Python basic binary and character encoding

Source: Internet
Author: User
Tags decimal to binary

Binary definition

Binary system is widely used in computing technology. Binary data is a number represented by 0 and 12 digits. Its base is 2, the rounding rule is "every two in one", the borrow rule is "borrowing one as two", which was found by the 18th century German mathematical philosophy master Leibniz. The current computer system is basically binary systems, the data in the computer is mainly in the form of complement storage. The binary in the computer is a very small switch, with "on" to indicate 1, "off" to represent 0.

Binary and decimal conversions

We have found that the decimal value represented by the nth digit of the binary is exactly the same as the 2 n-th square.

Character encoding

Through the knowledge of the binary, we already know that the computer only know the binary system, the number of life in order to make the computer understand it must be converted into binary. Decimal to binary conversion can only solve the problem of the computer to understand the number, then how to make the text computer understanding it?

So we chose a curve to the salvation of the way, since the number can be converted to decimal, we just try to convert the text into numbers, so that the text can be expressed as binary?

Agreed a table, the text and numbers correspond, this table is equivalent to translation, we can hold a number to compare the corresponding table to find the corresponding text, and vice versa.

ASCII code

What if we already have a watch like this?

  

ASCII (American Standard Code for information Interchange, US Information Interchange standards codes) is a computer coding system based on the Latin alphabet, mainly used to display modern English and other Western European languages. It is now the most versatile single-byte encoding system and is equivalent to ISO/IEC 646.

Since the computer was invented by the Americans, only 127 letters were encoded into the computer, that is, letters, numbers, and symbols, which are called ASCII encodings, such as uppercase letters encoded in A 65 lowercase letters z 122 . The latter 128 are called extended ASCII codes.

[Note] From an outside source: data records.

(** * Properties *)

(** C3: the durable scheduler refines the reference scheduler.  For a handle
    that holds the authority over a well-formed database, every operation
    returns the reference scheduler's value or the error that is its refusal,
    and the database it leaves is again well-formed and abstracts to the state
    the reference scheduler reaches.  In particular no [Corrupt] or [Sqlite]
    error is reachable.  There is one departure, a tick under a fence whose
    epoch SQLite's integers cannot hold: the store answers that the epoch is an
    invalid field where the reference scheduler answers that the fence is
    stale; neither changes anything. *)
Theorem durable_refines_reference h db :
  well_formed db -> holds_authority h db -> h_limit h <= MAX_PARALLELISM_LIMIT ->
  (forall w, valid_id (work_id w) ->
     simulates h (durable_submit h w db) (reference_submit w (abs h db))) /\
  (forall f, epoch f <= i64_max ->
     simulates h (durable_tick h f db) (reference_tick f (abs h db))) /\
  (forall f, i64_max < epoch f ->
     durable_tick h f db = (Err (DInvalidField "epoch"), db) /\
     reference_tick f (abs h db) = (Err StaleFence, abs h db)) /\
  (forall id, simulates h (durable_complete h id db) (reference_complete id (abs h db))) /\
  (forall id, simulates h (durable_cancel h id db) (reference_cancel id (abs h db))) /\
  (forall sc, simulates h (durable_set_paused h sc true db) (Ok tt, reference_pause sc (abs h db))) /\
  (forall sc, simulates h (durable_set_paused h sc false db) (Ok tt, reference_resume sc (abs h db))) /\
  durable_running h db = Ok (reference_running (abs h db)) /\
  (forall id, durable_state h id db = Ok (reference_state id (abs h db))).
Proof.
  intros Hwf Ha Hl. split_and!.
  - by apply submit_simulates.
  - by apply tick_simulates.
  - by apply tick_unstorable.
  - by apply complete_simulates.
  - by apply cancel_simulates.
  - intros sc. by apply (set_paused_simulates h db Hwf Ha sc true).
  - intros sc. by apply (set_paused_simulates h db Hwf Ha sc false).
  - by apply running_simulates.
  - by apply state_simulates.
Qed.

Definition demo_handle : Handle := mkHandle 2 demo_fence.
Definition demo_db : Database :=
  mkDb (Some (mkAuthority (str "generation-1") (str "holder-1") 1 2))
    {[str "y" := true]}
    [mkRow (str "a") (str "x") (str "running"); mkRow (str "b") (str "x") (str "queued");
     mkRow (str "c") (str "y") (str "queued"); mkRow (str "d") (str "z") (str "queued")].

Lemma demo_db_wf : well_formed demo_db.
Proof.
  split.
  - apply (bool_decide_unpack _). vm_compute. exact I.
  - assert (Forall (fun r => row_state r = work_state_as_str (state_of_row r)) (work demo_db)) as H
      by (apply (bool_decide_unpack _); vm_compute; exact I).
    by rewrite Forall_forall in H.
  - intros r Hr. apply (validate_id_Ok _ ""). simpl in Hr.
    repeat (apply elem_of_cons in Hr as [->|Hr]; [vm_compute; reflexivity|]).
    by apply not_elem_of_nil in Hr.
  - vm_compute. congruence.
Qed.

Lemma durable_refines_reference_witness :
  durable_tick demo_handle demo_fence demo_db =
    (Ok [str "d"], (durable_tick demo_handle demo_fence demo_db).2) /\
  simulates demo_handle (durable_tick demo_handle demo_fence demo_db)
    (reference_tick demo_fence (abs demo_handle demo_db)).
Proof.
  split; [vm_compute; reflexivity|].
  assert (Ha : holds_authority demo_handle demo_db) by (vm_compute; reflexivity).
  assert (Hl : h_limit demo_handle <= MAX_PARALLELISM_LIMIT) by (vm_compute; congruence).
  destruct (durable_refines_reference demo_handle demo_db demo_db_wf Ha Hl) as (_ & Ht & _).
  apply Ht. vm_compute. congruence.
Defined.

(** C4: fencing.  A handle was opened, whatever the database was then; once
    another owner has opened the database under a different fence, every
    operation of the old handle is refused as stale and leaves the database
    untouched.  So is a tick under any other fence, except that a fence whose
    epoch SQLite's integers cannot hold is refused as an invalid field.  The new
    owner holds the authority, and taking it over changed neither the work nor
    the paused scopes, so nothing that runs is requeued. *)
Theorem stale_owner_is_fenced l0 f0 db0 h db1 l f db h' db' :
  open_store l0 f0 db0 = (Ok h, db1) ->
  open_store l f db = (Ok h', db') -> f0 <> f ->
  (forall w, durable_submit h w db' = (Err DStaleFence, db')) /\
  (forall g, durable_tick h g db' =
     (Err (if epoch g <=? i64_max then DStaleFence else DInvalidField "epoch"), db')) /\
  (forall id, durable_complete h id db' = (Err DStaleFence, db')) /\
  (forall id, durable_cancel h id db' = (Err DStaleFence, db')) /\
  (forall sc p, durable_set_paused h sc p db' = (Err DStaleFence, db')) /\
  durable_running h db' = Err DStaleFence /\
  (forall id, durable_state h id db' = Err DStaleFence) /\
  holds_authority h' db' /\ work db' = work db /\ scopes db' = scopes db.
Proof.
  intros (-> & _ & Hh & _)%open_store_Ok (-> & _ & He & ->)%open_store_Ok Hne.
  set (db' := mkDb _ _ _).
  assert (Hreq : forall g, epoch g <= i64_max ->
    require_fence db' g = if decide (g = f) then Ok tt else Err DStaleFence).
  { intros [gg gh ge] Hg. destruct f as [fg fh fe]. unfold require_fence, db_epoch. simpl in *.
    rewrite (proj2 (Z.leb_le _ _) Hg). cbn.
    case_decide as E; [simplify_eq|].
    - by rewrite !bool_decide_eq_true_2, Z.eqb_refl by done.
    - do 2 (case_bool_decide; [|done]). cbn. destruct (Z.eqb_spec fe ge); [|done].
      exfalso. apply E. congruence. }
  pose proof (Hreq f0 (proj2 Hh)) as Hst. rewrite decide_False in Hst by done.
  unfold durable_submit, durable_tick, durable_complete, durable_cancel, durable_set_paused,
    durable_running, durable_state, transaction. cbn [h_fence]. rewrite Hst.
  split_and!; try done.
  - intros g. destruct (Z.leb_spec (epoch g) i64_max) as [Hg|Hg].
    + rewrite Hreq by done. case_decide; [|done]. cbn. subst g.
      by rewrite bool_decide_eq_false_2 by done.
    + unfold require_fence, db_epoch. by rewrite (proj2 (Z.leb_gt _ _) Hg).
  - unfold holds_authority. simpl. rewrite Hreq by lia. by rewrite decide_True.
Qed.

Definition next_fence : SchedulerFence := mkFence (str "generation-2") (str "holder-1") 2.

Lemma stale_owner_is_fenced_witness :
  durable_complete demo_handle (str "a") (open_store 4 next_fence demo_db).2 =
  (Err DStaleFence, (open_store 4 next_fence demo_db).2).
Proof.
  assert (H0 : open_store 2 demo_fence fresh_db =
    (Ok demo_handle, (open_store 2 demo_fence fresh_db).2)) by (vm_compute; reflexivity).
  assert (Ho : open_store 4 next_fence demo_db =
    (Ok (mkHandle 4 next_fence), (open_store 4 next_fence demo_db).2)) by (vm_compute; reflexivity).
  assert (Hne : demo_fence <> next_fence) by (vm_compute; congruence).
  destruct (stale_owner_is_fenced _ _ _ _ _ _ _ _ _ _ H0 Ho Hne) as (_ & _ & Hc & _).
  apply Hc.
Defined.

(** C5: exactly-once starting across crashes, restarts and competing owners.
    Over any interleaving of opens (any limits and fences) and calls through
    any of the handles ever opened on one initially empty database: no work
    identity is started twice; the items holding a slot belong to distinct
    scopes and never exceed the schema's limit; and from any point of the
    interleaving on, every known item keeps a state, reached along legal moves. *)
Theorem started_once_across_owners es es' :
  Forall valid_event (es ++ es') ->
  let mid := (sys_run es fresh_system).2 in
  let final := (sys_run es' mid).2 in
  NoDup ((sys_run es fresh_system).1 ++ (sys_run es' mid).1) /\
  NoDup (running_scopes (view (sys_db final))) /\
  len (reference_running (view (sys_db final))) <= MAX_PARALLELISM_LIMIT /\
  advances (view (sys_db mid)) (view (sys_db final)).
Proof.
  intros [Hv Hv']%Forall_app mid final.
  assert (Hrun : forall es s, sys_run (es ++ es') s =
    ((sys_run es s).1 ++ (sys_run es' (sys_run es s).2).1, (sys_run es' (sys_run es s).2).2)).
  { clear. induction es as [|e es IH]; intros s; [simpl; by destruct (sys_run es' s)|].
    rewrite <- app_comm_cons, !sys_run_cons, IH. cbn [fst snd]. by rewrite app_assoc. }
  destruct (sys_run_started (es ++ es') fresh_system fresh_system_inv) as (_ & _ & Hnd & _);
    [by apply Forall_app|]. rewrite Hrun in Hnd.
  destruct (sys_run_started es fresh_system fresh_system_inv Hv) as (Hi & _ & _ & _).
  destruct (sys_run_started es' mid Hi Hv') as ([[_ [Hix Hex Hb]] _] & Hadv & _ & _).
  split_and!; [done|by apply running_scopes_NoDup| |done].
  by rewrite <- occupied_running.
Qed.

(** Two owners: the first crashes after starting [a]; the second takes over,
    the first comes back and is refused. *)
Definition demo_events : list Event :=
  [EOpen 1 demo_fence; ECall 0 (CSubmit (mkWork (str "a") (str "x")));
   ECall 0 (CSubmit (mkWork (str "b") (str "x"))); ECall 0 (CTick demo_fence);
   EOpen 2 next_fence; ECall 1 (CTick next_fence); ECall 0 (CComplete (str "a"));
   ECall 1 (CComplete (str "a")); ECall 1 (CTick next_fence); ECall 0 (CTick demo_fence)].

Lemma started_once_across_owners_witness :
  (sys_run demo_events fresh_system).1 = [str "a"; str "b"] /\
  NoDup (running_scopes (view (sys_db (sys_run demo_events fresh_system).2))).
Proof.
  split; [vm_compute; reflexivity|].
  assert (Hv : Forall valid_event ([] ++ demo_events)); [|
    by destruct (started_once_across_owners [] demo_events Hv) as (_ & Hs & _)].
  repeat apply Forall_cons_2; try apply Forall_nil_2; try exact I; simpl; try lia;
    apply (validate_id_Ok _ ""); vm_compute; reflexivity.
Defined.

Now we know that the letters and numbers on the above table are already there. So, according to some decimal now, we can convert the binary encoding string.

GBK and GB2312

Obviously, it is important for us to be able to display Chinese characters in the computer, but the ASCII table just learned does not even have a single radicals. So we also need a relational table on Chinese and numbers. As we have seen before, a byte can only represent a maximum of 256 characters, it is not enough to deal with Chinese, so we need to use two bytes to represent it and not to conflict with ASCII encoding, so China has GB2312 code to make it into Chinese.

Unicode

Unicode emerged. Unicode unifies all languages into a set of encodings, so there is no more garbled problem.

The Unicode standard is also evolving, but it is most commonly used to represent a character in two bytes (4 bytes If a very remote character is used). Unicode is supported directly by modern operating systems and most programming languages.

Now, the difference between ASCII encoding and Unicode encoding is smoothed:

ASCII encoding is 1 bytes, while Unicode encoding is usually 2 bytes.

The letter A with ASCII encoding is decimal 65, binary 01000001;

The character 0 is encoded in ASCII with the decimal 48, the binary 00110000;

The Chinese character "medium" has exceeded the ASCII encoding range, Unicode encoding is decimal 20013, binary 01001110 00101101.

You can guess that if you encode ASCII-encoded A in Unicode, you only need to make 0 on the front, so the Unicode encoding for A is 00000000 01000001.

UTF-8

In the spirit of saving, the UTF-8 encoding of converting Unicode encoding into "Variable length code" has appeared. The UTF-8 encoding encodes a Unicode character into 1-6 bytes according to a different number size, the commonly used English letter is encoded in 1 bytes, the kanji is usually 3 bytes, and only the very uncommon characters are encoded into 4-6 bytes. If the text you want to transfer contains a large number of English characters, you can save space by coding with UTF-8.

  

Python basic binary and character encoding

Contact Us

The content source of this page is from Internet, which doesn't represent Alibaba Cloud's opinion; products and services mentioned on that page don't have any relationship with Alibaba Cloud. If the content of the page makes you feel confusing, please write us an email, we will handle the problem within 5 days after receiving your email.

If you find any instances of plagiarism from the community, please send an email to: info-contact@alibabacloud.com and provide relevant evidence. A staff member will contact you within 5 working days.

A Free Trial That Lets You Build Big!

Start building with 50+ products and up to 12 months usage for Elastic Compute Service

  • Sales Support

    1 on 1 presale consultation

  • After-Sales Support

    24/7 Technical Support 6 Free Tickets per Quarter Faster Response

  • Alibaba Cloud offers highly flexible support services tailored to meet your exact needs.